[Stored items]
_ _ _ _ _
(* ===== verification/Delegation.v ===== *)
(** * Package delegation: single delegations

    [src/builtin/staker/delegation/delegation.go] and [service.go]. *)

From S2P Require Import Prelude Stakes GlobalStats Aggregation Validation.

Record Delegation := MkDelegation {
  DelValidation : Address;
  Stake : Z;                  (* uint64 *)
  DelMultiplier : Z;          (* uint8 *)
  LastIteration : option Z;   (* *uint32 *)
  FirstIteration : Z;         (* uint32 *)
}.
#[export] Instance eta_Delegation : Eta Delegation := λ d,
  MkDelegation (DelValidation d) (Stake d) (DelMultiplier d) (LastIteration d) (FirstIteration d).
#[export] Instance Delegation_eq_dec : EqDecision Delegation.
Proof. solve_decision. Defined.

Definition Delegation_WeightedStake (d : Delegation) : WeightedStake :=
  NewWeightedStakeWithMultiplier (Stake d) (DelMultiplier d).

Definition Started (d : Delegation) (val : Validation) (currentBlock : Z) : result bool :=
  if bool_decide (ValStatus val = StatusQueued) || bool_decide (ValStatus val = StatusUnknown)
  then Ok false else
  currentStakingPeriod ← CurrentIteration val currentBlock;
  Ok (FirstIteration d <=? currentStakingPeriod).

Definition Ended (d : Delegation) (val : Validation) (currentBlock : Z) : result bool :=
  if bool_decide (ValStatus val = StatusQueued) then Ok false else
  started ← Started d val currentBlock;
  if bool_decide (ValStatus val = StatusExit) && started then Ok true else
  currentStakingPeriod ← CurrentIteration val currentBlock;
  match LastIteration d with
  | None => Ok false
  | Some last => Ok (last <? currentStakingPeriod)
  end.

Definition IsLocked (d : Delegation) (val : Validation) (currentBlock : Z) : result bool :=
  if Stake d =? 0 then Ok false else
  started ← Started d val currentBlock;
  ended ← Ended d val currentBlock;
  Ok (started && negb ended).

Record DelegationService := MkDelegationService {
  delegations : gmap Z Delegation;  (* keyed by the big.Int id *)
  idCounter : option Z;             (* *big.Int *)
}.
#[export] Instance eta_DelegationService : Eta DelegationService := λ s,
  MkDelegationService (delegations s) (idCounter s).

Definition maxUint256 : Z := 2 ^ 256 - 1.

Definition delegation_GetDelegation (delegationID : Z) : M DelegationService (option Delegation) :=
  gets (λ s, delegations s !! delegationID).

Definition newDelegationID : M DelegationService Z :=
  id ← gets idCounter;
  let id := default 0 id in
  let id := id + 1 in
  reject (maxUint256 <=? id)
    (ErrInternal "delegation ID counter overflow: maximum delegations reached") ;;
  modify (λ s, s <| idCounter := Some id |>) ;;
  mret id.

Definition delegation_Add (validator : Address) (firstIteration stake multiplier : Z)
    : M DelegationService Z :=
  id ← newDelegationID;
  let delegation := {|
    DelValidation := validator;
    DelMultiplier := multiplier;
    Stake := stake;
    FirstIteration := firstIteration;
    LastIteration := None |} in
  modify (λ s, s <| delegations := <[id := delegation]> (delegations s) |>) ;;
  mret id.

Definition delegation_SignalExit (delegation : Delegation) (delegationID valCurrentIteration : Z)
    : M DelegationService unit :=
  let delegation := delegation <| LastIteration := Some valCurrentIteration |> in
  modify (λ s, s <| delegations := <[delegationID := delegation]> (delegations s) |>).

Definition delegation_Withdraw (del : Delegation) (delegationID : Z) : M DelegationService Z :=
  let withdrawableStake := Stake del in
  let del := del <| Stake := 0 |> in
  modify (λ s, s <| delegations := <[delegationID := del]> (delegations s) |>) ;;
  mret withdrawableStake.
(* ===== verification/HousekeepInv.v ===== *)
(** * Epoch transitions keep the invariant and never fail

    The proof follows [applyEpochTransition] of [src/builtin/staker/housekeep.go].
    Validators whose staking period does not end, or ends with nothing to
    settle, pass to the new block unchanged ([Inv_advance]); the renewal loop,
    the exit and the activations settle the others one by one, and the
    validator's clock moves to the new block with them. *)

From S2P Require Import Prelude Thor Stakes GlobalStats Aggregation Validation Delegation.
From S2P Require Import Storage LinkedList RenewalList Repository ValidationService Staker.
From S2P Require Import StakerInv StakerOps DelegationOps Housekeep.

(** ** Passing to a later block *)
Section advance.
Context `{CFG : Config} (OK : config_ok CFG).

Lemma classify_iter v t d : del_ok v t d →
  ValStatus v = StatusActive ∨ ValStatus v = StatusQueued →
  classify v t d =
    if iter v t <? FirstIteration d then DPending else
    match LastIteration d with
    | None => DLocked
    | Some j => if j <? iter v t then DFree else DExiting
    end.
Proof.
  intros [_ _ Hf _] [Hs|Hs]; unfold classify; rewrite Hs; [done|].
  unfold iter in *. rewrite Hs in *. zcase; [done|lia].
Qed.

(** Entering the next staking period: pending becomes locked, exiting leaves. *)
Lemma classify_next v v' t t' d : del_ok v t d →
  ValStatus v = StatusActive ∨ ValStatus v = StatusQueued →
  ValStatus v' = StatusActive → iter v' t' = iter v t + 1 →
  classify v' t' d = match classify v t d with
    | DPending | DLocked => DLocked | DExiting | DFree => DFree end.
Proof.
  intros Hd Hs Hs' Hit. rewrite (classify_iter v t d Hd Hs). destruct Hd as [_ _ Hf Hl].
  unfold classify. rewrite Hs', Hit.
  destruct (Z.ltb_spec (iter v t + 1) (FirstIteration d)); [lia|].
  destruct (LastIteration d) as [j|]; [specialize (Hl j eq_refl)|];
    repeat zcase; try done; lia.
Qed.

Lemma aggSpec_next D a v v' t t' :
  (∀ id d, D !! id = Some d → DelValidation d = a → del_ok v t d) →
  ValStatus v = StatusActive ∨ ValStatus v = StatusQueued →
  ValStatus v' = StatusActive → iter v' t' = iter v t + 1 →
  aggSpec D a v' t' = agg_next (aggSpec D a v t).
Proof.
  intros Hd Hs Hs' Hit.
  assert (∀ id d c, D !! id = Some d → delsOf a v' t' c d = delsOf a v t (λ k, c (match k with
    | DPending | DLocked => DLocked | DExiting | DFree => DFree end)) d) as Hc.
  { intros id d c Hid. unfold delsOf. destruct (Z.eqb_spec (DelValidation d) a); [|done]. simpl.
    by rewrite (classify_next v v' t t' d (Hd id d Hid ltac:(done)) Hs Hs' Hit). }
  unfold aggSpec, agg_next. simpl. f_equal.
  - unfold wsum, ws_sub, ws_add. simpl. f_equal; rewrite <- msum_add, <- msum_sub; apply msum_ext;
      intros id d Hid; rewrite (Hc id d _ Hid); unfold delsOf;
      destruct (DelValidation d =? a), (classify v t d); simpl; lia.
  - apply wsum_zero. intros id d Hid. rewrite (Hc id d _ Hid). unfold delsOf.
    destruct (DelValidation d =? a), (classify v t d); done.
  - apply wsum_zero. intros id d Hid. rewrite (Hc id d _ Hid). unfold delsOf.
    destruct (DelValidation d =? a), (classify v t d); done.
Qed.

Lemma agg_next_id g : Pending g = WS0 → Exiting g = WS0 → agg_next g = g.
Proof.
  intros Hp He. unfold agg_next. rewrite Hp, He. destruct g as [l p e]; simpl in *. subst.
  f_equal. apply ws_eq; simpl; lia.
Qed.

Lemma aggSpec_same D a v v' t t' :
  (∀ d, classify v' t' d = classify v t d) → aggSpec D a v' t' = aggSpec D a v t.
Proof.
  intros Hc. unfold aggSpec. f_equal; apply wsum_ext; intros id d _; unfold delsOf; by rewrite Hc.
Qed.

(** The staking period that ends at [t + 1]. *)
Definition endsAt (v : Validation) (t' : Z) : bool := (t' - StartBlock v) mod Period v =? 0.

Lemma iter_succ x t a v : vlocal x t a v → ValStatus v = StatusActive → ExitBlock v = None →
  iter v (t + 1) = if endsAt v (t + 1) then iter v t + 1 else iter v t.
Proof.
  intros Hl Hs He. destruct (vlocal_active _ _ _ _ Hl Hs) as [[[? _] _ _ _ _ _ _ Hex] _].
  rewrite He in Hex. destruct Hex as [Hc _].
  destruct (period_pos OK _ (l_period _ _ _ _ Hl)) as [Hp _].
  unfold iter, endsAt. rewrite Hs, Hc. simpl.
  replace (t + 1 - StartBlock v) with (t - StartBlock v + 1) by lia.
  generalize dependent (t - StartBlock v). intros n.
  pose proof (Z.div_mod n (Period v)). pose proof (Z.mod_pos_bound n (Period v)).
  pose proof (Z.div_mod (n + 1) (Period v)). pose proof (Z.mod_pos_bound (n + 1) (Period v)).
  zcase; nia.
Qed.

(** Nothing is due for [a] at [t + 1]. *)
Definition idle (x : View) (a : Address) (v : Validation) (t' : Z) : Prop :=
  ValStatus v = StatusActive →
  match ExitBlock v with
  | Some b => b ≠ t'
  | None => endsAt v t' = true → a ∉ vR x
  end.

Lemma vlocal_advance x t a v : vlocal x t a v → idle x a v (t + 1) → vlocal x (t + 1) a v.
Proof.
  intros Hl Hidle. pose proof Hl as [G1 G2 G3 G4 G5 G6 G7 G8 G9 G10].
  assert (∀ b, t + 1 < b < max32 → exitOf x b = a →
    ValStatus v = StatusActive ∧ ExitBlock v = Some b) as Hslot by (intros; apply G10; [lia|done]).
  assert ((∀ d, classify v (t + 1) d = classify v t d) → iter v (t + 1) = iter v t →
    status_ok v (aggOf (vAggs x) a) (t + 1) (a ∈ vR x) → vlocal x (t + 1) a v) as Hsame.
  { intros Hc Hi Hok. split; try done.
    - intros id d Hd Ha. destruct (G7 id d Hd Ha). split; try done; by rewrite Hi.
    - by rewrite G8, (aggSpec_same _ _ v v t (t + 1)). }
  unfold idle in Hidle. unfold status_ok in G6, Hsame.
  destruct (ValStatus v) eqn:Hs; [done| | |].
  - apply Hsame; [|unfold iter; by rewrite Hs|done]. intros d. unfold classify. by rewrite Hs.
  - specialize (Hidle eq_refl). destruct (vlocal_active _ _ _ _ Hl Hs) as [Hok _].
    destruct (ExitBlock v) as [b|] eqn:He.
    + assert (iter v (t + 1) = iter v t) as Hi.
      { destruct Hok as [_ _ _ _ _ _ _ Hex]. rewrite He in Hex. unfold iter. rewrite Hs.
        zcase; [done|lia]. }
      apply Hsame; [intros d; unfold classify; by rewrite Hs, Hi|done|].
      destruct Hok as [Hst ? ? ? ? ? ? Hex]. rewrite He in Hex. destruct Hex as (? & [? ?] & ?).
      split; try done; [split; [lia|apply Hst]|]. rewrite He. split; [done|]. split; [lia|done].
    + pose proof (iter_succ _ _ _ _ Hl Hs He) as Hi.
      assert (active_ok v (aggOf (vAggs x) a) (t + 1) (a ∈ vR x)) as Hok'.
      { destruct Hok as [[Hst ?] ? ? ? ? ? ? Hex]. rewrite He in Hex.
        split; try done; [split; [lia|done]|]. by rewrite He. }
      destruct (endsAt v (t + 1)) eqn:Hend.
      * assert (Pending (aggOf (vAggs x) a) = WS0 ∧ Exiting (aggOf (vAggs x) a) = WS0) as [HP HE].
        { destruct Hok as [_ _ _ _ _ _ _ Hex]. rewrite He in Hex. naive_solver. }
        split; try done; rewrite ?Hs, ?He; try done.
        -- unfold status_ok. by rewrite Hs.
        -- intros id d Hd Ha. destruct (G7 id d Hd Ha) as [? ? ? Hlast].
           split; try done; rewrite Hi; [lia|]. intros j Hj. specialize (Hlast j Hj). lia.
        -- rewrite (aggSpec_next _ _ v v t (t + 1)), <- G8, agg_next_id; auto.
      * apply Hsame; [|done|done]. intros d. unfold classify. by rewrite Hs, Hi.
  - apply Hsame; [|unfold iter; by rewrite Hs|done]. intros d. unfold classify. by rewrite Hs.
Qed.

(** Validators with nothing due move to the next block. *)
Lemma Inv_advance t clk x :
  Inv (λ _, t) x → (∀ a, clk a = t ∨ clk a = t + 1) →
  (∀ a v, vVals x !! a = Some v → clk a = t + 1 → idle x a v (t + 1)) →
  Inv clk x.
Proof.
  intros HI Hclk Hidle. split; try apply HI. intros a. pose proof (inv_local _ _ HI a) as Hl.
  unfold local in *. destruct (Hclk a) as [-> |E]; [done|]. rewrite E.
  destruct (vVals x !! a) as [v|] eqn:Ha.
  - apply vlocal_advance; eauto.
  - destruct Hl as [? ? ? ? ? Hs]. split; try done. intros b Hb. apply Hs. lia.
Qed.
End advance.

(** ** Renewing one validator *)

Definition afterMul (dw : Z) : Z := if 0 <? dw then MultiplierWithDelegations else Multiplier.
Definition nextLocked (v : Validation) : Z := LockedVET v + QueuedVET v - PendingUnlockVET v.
_ _ _ _ _
» Task item:
Take the line above containing "split; try done; [split; [lia|done]|].", the line containing "-- unfold status_ok. by rewrite Hs.", and all lines in between, and copy them exactly without anything else.

» Your response:
        split; try done; [split; [lia|done]|]. by rewrite He. }
      destruct (endsAt v (t + 1)) eqn:Hend.
      * assert (Pending (aggOf (vAggs x) a) = WS0 ∧ Exiting (aggOf (vAggs x) a) = WS0) as [HP HE].
        { destruct Hok as [_ _ _ _ _ _ _ Hex]. rewrite He in Hex. naive_solver. }
        split; try done; rewrite ?Hs, ?He; try done.
        -- unfold status_ok. by rewrite Hs.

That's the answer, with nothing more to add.